(Stored data entries)
—————

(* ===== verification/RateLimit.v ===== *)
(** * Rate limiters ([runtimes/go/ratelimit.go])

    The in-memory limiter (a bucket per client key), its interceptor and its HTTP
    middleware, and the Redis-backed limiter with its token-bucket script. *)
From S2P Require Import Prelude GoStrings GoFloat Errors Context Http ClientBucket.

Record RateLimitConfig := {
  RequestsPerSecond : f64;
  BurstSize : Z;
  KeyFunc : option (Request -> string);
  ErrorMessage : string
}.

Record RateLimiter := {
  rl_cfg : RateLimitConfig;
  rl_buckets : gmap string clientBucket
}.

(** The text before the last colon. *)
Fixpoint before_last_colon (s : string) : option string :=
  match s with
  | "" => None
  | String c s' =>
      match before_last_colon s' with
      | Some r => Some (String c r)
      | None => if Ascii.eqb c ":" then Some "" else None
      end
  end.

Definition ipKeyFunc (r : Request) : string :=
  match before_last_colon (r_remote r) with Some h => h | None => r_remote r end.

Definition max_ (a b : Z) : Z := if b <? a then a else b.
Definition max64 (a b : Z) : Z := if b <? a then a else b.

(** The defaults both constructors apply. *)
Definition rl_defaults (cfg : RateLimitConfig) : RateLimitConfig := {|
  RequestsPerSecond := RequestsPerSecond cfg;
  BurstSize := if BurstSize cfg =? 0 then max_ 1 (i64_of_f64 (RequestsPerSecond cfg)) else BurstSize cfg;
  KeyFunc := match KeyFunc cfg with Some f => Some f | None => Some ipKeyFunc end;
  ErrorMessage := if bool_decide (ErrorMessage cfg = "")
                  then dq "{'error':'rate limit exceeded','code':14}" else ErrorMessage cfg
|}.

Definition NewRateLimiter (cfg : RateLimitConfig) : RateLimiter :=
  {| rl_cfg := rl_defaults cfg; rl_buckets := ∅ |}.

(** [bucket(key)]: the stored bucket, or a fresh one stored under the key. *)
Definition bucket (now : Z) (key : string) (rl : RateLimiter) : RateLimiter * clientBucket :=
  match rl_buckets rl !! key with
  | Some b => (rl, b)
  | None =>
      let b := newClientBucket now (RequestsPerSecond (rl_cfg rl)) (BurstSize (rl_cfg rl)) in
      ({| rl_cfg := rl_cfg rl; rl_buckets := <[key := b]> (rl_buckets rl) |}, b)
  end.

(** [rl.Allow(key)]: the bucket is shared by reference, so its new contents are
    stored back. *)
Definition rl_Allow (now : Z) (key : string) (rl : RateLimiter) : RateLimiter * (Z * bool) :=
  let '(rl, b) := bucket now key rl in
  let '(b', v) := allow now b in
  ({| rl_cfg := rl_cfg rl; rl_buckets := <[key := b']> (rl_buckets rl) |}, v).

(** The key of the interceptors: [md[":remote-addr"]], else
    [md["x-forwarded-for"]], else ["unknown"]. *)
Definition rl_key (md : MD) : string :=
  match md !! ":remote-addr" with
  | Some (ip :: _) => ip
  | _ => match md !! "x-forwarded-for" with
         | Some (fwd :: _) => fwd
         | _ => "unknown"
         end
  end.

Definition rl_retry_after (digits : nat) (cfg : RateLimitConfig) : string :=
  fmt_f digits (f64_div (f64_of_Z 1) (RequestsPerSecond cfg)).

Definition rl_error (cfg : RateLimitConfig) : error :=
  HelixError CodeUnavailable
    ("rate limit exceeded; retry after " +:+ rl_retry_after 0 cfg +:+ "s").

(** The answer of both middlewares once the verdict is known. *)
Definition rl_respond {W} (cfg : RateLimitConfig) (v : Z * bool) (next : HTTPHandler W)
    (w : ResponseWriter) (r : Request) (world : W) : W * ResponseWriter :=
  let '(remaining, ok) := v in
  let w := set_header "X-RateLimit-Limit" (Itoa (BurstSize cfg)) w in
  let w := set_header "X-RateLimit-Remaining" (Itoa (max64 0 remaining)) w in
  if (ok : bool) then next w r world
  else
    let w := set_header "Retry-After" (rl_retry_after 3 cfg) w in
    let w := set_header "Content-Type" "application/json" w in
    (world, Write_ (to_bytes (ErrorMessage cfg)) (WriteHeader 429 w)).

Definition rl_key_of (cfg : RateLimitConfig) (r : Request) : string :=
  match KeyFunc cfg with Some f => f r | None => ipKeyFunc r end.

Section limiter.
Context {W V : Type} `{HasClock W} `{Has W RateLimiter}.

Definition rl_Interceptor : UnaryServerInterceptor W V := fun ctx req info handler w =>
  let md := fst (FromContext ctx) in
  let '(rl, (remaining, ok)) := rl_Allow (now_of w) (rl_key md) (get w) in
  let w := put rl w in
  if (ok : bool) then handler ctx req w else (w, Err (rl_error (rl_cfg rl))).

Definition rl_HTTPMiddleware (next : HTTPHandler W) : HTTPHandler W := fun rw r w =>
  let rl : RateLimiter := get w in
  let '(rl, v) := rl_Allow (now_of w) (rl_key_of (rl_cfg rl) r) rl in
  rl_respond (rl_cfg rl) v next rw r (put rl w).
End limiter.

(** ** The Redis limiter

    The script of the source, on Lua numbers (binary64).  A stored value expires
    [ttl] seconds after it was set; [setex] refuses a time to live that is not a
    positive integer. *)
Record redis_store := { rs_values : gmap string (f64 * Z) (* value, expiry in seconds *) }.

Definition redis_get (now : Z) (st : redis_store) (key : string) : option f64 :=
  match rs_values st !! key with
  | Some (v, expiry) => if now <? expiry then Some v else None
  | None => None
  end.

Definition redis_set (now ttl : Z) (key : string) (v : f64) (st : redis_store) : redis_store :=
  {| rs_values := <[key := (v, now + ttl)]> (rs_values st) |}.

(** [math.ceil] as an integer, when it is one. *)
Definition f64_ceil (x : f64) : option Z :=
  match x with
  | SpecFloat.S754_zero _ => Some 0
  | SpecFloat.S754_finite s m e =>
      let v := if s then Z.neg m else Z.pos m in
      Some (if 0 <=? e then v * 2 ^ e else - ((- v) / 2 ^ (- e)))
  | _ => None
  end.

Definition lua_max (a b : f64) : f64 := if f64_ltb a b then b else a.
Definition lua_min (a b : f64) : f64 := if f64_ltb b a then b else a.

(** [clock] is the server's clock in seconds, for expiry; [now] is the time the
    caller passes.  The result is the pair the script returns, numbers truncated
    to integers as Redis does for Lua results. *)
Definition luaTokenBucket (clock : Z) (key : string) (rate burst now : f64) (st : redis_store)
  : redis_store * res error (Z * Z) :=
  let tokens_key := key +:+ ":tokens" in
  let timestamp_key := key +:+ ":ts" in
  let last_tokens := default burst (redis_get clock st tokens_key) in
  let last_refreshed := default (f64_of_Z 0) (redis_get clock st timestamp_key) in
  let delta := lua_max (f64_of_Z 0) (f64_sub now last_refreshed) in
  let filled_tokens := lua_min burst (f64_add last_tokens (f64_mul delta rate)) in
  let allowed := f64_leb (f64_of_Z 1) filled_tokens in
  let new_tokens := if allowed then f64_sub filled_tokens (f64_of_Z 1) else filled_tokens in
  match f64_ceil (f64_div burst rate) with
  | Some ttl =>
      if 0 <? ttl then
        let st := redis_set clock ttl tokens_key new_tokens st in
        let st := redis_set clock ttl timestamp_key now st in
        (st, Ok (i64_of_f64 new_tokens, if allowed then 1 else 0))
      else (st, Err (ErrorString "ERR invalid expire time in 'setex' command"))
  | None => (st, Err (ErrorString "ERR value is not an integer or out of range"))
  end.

—————

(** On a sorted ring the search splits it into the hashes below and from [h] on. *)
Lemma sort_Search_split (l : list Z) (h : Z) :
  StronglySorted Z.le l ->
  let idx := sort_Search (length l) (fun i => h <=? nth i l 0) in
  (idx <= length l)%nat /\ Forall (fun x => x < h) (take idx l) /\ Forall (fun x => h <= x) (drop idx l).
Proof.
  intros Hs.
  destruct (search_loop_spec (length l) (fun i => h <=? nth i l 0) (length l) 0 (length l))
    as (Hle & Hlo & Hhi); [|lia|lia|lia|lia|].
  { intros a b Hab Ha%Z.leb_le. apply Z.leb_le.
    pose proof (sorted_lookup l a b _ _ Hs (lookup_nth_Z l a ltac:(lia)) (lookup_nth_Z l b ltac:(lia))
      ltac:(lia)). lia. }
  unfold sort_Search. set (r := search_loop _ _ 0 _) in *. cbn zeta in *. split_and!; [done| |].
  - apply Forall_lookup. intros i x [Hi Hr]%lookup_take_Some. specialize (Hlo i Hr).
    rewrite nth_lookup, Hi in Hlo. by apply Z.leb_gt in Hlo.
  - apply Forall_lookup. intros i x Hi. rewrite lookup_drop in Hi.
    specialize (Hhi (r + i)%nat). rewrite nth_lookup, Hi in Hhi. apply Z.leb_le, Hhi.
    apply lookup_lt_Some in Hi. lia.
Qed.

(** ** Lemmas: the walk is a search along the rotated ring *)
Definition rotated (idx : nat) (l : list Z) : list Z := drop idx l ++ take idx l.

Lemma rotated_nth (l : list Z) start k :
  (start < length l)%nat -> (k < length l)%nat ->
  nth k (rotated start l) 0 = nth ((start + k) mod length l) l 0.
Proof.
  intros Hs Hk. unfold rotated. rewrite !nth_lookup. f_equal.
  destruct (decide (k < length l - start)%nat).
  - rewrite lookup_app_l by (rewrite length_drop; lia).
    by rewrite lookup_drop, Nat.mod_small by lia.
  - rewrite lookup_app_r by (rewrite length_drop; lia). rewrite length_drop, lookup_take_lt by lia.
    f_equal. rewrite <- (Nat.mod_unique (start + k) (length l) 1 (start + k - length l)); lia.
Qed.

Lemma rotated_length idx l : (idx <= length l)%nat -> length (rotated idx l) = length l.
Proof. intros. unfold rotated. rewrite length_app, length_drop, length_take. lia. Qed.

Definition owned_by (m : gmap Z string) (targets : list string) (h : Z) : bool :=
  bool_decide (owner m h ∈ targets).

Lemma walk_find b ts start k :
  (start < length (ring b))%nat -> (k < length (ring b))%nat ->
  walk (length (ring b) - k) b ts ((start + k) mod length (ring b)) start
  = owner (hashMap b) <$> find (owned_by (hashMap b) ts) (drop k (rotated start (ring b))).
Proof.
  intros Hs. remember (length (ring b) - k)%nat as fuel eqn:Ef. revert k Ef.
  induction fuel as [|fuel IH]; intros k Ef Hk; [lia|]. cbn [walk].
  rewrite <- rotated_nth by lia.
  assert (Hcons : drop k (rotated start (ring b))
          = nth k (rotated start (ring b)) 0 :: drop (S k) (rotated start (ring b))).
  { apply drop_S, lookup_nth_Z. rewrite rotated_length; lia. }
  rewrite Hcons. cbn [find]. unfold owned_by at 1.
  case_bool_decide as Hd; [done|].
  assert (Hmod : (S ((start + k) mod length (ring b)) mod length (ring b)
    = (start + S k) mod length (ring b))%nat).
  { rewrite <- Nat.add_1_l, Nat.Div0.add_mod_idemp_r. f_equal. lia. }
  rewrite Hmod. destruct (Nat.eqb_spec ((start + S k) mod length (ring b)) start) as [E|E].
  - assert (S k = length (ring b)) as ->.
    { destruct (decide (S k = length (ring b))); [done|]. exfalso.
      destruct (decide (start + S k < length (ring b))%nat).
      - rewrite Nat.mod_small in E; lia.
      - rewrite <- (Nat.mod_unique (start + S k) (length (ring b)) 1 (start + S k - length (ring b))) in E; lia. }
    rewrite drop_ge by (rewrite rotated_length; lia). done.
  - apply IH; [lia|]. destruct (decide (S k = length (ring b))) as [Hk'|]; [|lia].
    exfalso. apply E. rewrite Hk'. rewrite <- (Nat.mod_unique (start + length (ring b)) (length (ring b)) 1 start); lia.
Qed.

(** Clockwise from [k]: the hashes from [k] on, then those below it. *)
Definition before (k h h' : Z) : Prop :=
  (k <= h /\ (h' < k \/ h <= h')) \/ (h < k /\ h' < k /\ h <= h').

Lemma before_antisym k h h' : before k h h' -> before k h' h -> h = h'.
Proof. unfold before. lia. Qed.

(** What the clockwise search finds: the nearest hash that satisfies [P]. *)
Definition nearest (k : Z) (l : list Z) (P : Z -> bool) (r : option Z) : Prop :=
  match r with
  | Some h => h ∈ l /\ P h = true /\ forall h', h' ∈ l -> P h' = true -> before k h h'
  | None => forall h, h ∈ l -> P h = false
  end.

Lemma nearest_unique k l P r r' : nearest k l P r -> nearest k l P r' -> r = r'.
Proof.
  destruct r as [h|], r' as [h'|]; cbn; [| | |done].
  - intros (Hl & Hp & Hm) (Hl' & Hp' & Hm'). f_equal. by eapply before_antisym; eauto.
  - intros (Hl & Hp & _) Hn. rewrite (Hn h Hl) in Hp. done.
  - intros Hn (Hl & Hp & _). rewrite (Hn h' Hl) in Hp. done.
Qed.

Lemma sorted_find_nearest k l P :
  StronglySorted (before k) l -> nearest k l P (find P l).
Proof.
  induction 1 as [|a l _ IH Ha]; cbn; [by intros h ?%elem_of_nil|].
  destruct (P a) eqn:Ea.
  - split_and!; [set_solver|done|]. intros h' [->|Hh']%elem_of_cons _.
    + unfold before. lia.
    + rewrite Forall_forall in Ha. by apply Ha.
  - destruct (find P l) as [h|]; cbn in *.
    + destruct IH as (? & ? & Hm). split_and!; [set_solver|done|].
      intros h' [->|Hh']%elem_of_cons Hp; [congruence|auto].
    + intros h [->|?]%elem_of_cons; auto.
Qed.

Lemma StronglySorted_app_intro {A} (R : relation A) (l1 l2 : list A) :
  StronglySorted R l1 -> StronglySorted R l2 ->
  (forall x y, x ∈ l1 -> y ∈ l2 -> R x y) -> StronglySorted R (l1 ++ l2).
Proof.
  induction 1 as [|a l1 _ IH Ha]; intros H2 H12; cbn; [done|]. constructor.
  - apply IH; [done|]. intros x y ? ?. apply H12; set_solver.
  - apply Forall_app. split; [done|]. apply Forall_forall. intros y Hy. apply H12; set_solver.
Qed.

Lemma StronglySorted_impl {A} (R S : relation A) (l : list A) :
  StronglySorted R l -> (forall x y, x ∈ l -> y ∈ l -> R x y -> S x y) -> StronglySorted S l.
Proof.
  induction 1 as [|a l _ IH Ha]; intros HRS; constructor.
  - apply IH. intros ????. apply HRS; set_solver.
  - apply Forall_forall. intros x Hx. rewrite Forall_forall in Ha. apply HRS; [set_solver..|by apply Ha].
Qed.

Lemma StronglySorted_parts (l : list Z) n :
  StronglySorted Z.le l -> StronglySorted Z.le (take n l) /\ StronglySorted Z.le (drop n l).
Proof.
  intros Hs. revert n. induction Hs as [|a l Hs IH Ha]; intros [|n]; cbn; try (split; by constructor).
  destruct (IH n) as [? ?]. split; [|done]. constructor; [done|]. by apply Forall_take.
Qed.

—————

#### Assigned task:
Write down exactly the span of lines above from the one containing "SpecFloat.S754_finite s m e =>" to the one containing "(st, Ok (i64_of_f64", both ends included.

#### Result below:
  | SpecFloat.S754_finite s m e =>
      let v := if s then Z.neg m else Z.pos m in
      Some (if 0 <=? e then v * 2 ^ e else - ((- v) / 2 ^ (- e)))
  | _ => None
  end.

Definition lua_max (a b : f64) : f64 := if f64_ltb a b then b else a.
Definition lua_min (a b : f64) : f64 := if f64_ltb b a then b else a.

(** [clock] is the server's clock in seconds, for expiry; [now] is the time the
    caller passes.  The result is the pair the script returns, numbers truncated
    to integers as Redis does for Lua results. *)
Definition luaTokenBucket (clock : Z) (key : string) (rate burst now : f64) (st : redis_store)
  : redis_store * res error (Z * Z) :=
  let tokens_key := key +:+ ":tokens" in
  let timestamp_key := key +:+ ":ts" in
  let last_tokens := default burst (redis_get clock st tokens_key) in
  let last_refreshed := default (f64_of_Z 0) (redis_get clock st timestamp_key) in
  let delta := lua_max (f64_of_Z 0) (f64_sub now last_refreshed) in
  let filled_tokens := lua_min burst (f64_add last_tokens (f64_mul delta rate)) in
  let allowed := f64_leb (f64_of_Z 1) filled_tokens in
  let new_tokens := if allowed then f64_sub filled_tokens (f64_of_Z 1) else filled_tokens in
  match f64_ceil (f64_div burst rate) with
  | Some ttl =>
      if 0 <? ttl then
        let st := redis_set clock ttl tokens_key new_tokens st in
        let st := redis_set clock ttl timestamp_key now st in
        (st, Ok (i64_of_f64 new_tokens, if allowed then 1 else 0))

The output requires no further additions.